Julie Mazzieri, avec Le discours sur la tombe de l'idiot, fait une entrée en littérature qui n'est pas banale. Voilà un polar qui n'en est pas un puisque dès les premières pages on saura tout du meurtre: qui est mort, qui a tué, quand, comment, pourquoi (quoique le pourquoi soit toujours une donnée aléatoire...), c'est l'idiot du village jeté dans un puits par le maire et son adjoint. Voilà aussi ce que l'on appelait jadis «un roman du terroir», mais là non plus ce n'en est pas un, car je défie quiconque l'aura lu de me dire dans quel coin de pays ce roman se déroule. Fichtre!

De plus, cette Julie Mazzieri, indique-t-on, est née au Québec en 1975 et vit en Corse. Aurait-elle, comme au shaker, mélangé du village gaspésien avec du hameau de la région de Sartène? Peut-être bien, mais l'essentiel, sa réussite, c'est qu'on s'en fout un peu, et de qui a tué et du coin du crime; ce n'est pas de l'authenticité qui traverse les pages de ce roman, c'est de l'écriture sinueuse qui évite les pièges des deux genres, la superficialité et le mélodrame. Du polar sans suspense, du terroir sans régionalisme. Faut le faire!

 

Ce qui a intéressé l'auteure dans son ouvrage, et ce qui captive le lecteur, c'est la progression dans la conscience des villageois du contrecoup de ce meurtre (mais est-il vraiment mort, ce demeuré que l'on a jeté vivant dans ce puits, qu'on aurait entendu hurler une nuit?), un contrecoup qui lèvera comme des lapins la suspicion, le doute, le préjugé, le ragot et qui, pour les deux coupables, alimentera leur bataille sournoise pour qu'un coupable apparaisse sans qu'on le désigne vraiment. Travail souterrain, terroir de culpabilité. Bien des doutes iront vers l'étranger, un garçon de ferme venu d'ailleurs. Mais il n'y a pas de vendetta. Est-on en Corse, oui ou non?

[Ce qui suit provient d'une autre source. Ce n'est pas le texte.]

(** The blobs found retained outside the store, and the check under the lock
    that this entry holds the last references. *)
Fixpoint retained_block (d : Db) (retained : list (string * Z)) : res bool :=
  match retained with
  | [] => Ok false
  | (h, held) :: rest =>
      match blobs d !! h with
      | None => Err (BlobRowMissing h)
      | Some row => if holds_last_reference (br_refcount row) held then Ok true
                    else retained_block d rest
      end
  end.

(** The first transaction of [remove_entry_attempt]: an outcome, or the blobs
    whose unlink is deferred to the cleanup pass.  [retainer h] is
    [blob_has_external_retainer]. *)
Inductive RemoveTx := RolledBack (attempt : RemovalAttempt) | Committed (unlink : list (string * Z)).
Definition remove_commit (retainer : string -> bool) (now : Z) (st : Store) (key : string)
    (skip_if_idle_lt : option Z) (content : string) (hashes : list string) : res (Store * RemoveTx) :=
  let retained :=
    match skip_if_idle_lt with
    | Some _ => if gc_evict_shared cfg then []
                else filter (fun p => retainer p.1 = true) (held_refs hashes)
    | None => []
    end in
  let recently_accessed :=
    match skip_if_idle_lt, entries (db st) !! key with
    | Some grace, Some row => now - grace <=? er_last_accessed row
    | _, _ => false
    end in
  if recently_accessed then Ok (st, RolledBack (Done None)) else
  blocked ← retained_block (db st) retained;
  if (blocked : bool) then Ok (st, RolledBack Unreclaimable) else
  match entries (db st) !! key with
  | None => Ok (st, RolledBack (Done None))
  | Some _ =>
      if bool_decide (read_meta st key = Some content) then
        let '(d, unlink) := unmap_entry key hashes (set_entries (delete key) (db st)) in
        Ok (set_db d st, Committed unlink)
      else Ok (st, RolledBack (Done None))
  end.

Le village s'appelle Chester, ce qui fait Angleterre. Plusieurs paysans ont des noms bien de chez nous, Roch Blais, Clément Gagnon, Isabelle Desmarais; mais il y a aussi un Simeoni qui est berger et la place du village ne correspond pas à la topographie nord-américaine. Bref, à ces incohérences s'ajoute une temporalité non chronologique avec des retours du meurtre et du refoulé. C'est sans doute cette fine observation d'une machine à fabriquer du coupable qui a retenu l'attention de l'éditeur.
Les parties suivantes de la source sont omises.